YOUR GOAL =>
The word "simpl" occurs in some lines of the data. Return each such line.

DATA FOR PROCESSING section start

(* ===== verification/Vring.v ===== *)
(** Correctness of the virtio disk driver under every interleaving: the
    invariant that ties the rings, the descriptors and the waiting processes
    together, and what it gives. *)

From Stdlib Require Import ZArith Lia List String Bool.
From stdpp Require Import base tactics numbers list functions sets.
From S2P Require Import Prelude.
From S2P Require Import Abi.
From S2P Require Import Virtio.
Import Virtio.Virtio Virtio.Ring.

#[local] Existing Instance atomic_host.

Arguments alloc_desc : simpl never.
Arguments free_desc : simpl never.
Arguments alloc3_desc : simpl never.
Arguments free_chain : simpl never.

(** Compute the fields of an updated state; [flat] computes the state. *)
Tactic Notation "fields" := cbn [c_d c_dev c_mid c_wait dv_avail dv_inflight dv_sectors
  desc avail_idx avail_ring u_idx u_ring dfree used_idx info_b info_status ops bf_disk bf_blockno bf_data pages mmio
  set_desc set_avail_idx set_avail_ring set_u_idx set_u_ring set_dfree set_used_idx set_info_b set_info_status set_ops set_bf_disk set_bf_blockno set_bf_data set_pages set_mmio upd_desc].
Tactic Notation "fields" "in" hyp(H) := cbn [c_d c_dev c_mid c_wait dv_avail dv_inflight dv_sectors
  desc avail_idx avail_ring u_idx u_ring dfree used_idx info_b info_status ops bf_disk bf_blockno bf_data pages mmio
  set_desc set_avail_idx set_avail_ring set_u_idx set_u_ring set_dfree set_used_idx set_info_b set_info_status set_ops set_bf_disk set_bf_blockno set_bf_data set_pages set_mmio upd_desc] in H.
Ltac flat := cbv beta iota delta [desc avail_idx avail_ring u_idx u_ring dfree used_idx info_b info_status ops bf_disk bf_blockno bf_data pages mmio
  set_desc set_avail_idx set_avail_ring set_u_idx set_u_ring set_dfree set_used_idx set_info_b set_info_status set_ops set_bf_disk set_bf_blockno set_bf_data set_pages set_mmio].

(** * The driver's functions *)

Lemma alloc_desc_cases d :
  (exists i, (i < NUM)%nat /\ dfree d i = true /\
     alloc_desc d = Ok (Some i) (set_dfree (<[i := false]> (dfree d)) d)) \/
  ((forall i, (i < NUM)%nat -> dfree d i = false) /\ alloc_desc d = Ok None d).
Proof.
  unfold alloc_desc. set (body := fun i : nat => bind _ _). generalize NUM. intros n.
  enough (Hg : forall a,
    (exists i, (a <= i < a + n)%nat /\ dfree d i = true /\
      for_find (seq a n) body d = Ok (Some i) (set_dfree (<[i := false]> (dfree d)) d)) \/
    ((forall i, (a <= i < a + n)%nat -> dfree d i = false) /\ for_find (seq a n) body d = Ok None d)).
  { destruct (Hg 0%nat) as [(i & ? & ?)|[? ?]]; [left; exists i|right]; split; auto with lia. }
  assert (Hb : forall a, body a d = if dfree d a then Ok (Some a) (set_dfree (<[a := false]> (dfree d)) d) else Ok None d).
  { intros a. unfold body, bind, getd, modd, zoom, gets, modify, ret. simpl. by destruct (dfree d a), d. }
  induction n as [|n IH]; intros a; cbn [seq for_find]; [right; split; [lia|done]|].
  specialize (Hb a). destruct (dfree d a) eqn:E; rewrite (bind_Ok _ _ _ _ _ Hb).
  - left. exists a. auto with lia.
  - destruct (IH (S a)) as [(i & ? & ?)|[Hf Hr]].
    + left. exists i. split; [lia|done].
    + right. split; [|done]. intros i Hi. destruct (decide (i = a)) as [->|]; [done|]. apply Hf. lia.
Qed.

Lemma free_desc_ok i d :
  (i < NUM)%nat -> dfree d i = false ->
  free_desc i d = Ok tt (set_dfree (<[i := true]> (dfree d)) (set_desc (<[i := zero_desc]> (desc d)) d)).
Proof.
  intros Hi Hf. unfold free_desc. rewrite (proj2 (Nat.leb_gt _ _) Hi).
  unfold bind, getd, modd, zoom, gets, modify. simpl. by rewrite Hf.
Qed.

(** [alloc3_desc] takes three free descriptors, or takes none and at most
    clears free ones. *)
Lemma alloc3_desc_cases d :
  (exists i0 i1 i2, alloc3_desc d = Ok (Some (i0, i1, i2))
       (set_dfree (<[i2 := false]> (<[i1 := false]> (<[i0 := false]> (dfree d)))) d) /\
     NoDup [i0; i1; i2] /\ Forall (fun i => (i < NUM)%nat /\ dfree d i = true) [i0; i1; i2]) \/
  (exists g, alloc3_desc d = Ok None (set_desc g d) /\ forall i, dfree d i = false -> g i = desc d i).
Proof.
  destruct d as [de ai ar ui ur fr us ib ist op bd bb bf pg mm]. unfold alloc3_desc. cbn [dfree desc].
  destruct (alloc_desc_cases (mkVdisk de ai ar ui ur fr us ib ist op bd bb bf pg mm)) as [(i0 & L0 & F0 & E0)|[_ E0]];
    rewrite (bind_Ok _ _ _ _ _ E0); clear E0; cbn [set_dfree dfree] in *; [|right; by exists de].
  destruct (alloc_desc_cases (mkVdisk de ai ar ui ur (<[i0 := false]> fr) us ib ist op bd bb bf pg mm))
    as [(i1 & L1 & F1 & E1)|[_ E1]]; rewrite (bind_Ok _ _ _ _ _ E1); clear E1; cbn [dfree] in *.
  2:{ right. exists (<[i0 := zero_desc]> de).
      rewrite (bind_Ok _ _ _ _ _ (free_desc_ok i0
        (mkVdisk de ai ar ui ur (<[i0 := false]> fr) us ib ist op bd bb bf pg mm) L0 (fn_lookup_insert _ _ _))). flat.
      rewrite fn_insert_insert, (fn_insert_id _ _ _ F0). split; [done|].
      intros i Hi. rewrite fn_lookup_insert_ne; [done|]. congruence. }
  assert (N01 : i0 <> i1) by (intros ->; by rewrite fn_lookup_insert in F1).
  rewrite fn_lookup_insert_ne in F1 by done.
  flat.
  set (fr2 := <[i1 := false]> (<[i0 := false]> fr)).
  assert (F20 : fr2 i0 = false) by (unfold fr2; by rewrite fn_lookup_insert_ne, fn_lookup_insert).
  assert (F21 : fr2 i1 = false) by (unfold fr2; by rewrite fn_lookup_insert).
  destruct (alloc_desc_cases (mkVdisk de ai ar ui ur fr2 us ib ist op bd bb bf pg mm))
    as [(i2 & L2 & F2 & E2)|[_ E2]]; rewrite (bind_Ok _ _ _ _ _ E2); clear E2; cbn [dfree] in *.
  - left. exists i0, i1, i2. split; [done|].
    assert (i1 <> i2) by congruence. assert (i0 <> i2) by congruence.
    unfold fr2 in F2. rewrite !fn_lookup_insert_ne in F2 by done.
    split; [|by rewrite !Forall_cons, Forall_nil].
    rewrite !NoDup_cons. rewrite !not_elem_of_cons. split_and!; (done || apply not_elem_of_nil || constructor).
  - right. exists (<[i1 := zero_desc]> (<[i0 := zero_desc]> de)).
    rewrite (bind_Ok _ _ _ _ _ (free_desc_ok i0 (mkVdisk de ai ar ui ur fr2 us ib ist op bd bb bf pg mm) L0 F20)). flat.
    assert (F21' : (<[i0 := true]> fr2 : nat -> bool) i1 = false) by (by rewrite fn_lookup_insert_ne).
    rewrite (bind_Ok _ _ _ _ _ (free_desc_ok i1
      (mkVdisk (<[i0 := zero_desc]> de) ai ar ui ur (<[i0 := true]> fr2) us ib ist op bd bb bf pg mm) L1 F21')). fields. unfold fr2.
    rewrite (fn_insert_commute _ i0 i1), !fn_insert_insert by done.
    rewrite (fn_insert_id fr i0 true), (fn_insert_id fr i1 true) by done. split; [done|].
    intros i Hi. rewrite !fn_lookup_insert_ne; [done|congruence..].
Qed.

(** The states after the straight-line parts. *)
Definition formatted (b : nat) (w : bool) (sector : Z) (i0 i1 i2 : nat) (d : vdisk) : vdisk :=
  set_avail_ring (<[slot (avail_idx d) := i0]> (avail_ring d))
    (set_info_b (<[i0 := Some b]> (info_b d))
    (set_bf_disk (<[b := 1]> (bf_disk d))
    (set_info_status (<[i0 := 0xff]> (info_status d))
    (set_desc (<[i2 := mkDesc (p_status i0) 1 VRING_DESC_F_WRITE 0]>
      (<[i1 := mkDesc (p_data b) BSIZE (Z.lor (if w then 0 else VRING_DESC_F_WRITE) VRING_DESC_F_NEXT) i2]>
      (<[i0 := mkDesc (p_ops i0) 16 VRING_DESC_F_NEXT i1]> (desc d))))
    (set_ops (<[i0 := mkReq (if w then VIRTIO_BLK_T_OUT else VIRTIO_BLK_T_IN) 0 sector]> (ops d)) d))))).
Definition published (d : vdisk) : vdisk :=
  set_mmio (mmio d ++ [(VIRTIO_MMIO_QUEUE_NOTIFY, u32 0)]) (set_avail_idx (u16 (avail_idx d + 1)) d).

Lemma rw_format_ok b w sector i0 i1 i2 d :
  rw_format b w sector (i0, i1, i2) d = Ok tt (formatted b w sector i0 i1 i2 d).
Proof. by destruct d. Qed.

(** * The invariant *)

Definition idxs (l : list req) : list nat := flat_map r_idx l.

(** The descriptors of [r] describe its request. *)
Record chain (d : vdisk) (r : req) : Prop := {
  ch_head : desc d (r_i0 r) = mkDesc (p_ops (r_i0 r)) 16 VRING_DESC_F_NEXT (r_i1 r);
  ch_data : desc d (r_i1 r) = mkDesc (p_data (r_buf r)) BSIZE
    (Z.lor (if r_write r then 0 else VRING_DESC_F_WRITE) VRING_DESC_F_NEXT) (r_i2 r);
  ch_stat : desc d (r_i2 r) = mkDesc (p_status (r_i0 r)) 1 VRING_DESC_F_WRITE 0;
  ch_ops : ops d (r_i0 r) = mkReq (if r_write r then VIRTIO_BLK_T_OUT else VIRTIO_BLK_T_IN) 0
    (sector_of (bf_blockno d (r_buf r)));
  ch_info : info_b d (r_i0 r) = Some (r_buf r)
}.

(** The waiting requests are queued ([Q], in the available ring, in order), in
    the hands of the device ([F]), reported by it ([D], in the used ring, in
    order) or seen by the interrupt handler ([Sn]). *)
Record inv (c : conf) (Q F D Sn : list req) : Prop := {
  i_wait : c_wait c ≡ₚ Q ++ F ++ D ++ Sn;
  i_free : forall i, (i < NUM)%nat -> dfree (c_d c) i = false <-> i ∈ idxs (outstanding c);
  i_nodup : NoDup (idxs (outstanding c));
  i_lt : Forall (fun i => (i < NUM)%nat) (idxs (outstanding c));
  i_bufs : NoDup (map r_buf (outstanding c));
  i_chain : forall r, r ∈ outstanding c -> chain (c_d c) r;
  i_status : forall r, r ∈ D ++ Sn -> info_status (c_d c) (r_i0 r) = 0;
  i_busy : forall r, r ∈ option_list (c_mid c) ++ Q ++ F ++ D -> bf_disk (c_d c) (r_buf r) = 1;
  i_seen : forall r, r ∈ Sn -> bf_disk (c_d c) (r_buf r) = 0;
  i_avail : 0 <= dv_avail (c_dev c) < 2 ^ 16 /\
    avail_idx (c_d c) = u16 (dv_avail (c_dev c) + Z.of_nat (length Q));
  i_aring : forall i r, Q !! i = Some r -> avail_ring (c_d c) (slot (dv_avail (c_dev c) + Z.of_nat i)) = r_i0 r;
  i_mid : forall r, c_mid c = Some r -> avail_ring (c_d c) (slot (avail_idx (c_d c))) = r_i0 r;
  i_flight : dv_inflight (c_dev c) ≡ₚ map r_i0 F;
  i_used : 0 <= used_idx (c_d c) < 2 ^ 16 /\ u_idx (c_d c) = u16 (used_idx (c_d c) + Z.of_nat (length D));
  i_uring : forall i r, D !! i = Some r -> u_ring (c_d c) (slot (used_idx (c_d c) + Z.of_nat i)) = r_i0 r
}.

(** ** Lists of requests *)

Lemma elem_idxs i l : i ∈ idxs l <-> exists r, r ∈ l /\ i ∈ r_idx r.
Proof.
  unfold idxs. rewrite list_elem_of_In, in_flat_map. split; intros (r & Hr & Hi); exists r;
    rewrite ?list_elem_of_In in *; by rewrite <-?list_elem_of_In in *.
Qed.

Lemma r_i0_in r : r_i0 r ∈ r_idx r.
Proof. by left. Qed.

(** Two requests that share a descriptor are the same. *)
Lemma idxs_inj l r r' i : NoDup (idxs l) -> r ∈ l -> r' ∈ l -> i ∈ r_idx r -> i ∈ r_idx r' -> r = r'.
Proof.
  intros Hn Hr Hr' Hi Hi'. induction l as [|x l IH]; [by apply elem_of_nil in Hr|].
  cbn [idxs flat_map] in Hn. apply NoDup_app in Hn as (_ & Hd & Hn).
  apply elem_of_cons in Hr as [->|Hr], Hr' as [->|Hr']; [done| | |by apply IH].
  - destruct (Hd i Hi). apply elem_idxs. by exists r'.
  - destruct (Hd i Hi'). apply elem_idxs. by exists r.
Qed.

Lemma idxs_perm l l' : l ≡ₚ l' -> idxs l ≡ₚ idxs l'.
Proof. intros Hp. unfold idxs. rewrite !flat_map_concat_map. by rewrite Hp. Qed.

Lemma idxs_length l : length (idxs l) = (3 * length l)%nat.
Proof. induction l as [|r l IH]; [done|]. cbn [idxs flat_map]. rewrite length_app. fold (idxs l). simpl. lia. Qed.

DATA FOR PROCESSING section end

SOLUTION =>
Arguments alloc_desc : simpl never.
Arguments free_desc : simpl never.
Arguments alloc3_desc : simpl never.
Arguments free_chain : simpl never.
  { intros a. unfold body, bind, getd, modd, zoom, gets, modify, ret. simpl. by destruct (dfree d a), d. }
  unfold bind, getd, modd, zoom, gets, modify. simpl. by rewrite Hf.
Proof. induction l as [|r l IH]; [done|]. cbn [idxs flat_map]. rewrite length_app. fold (idxs l). simpl. lia. Qed.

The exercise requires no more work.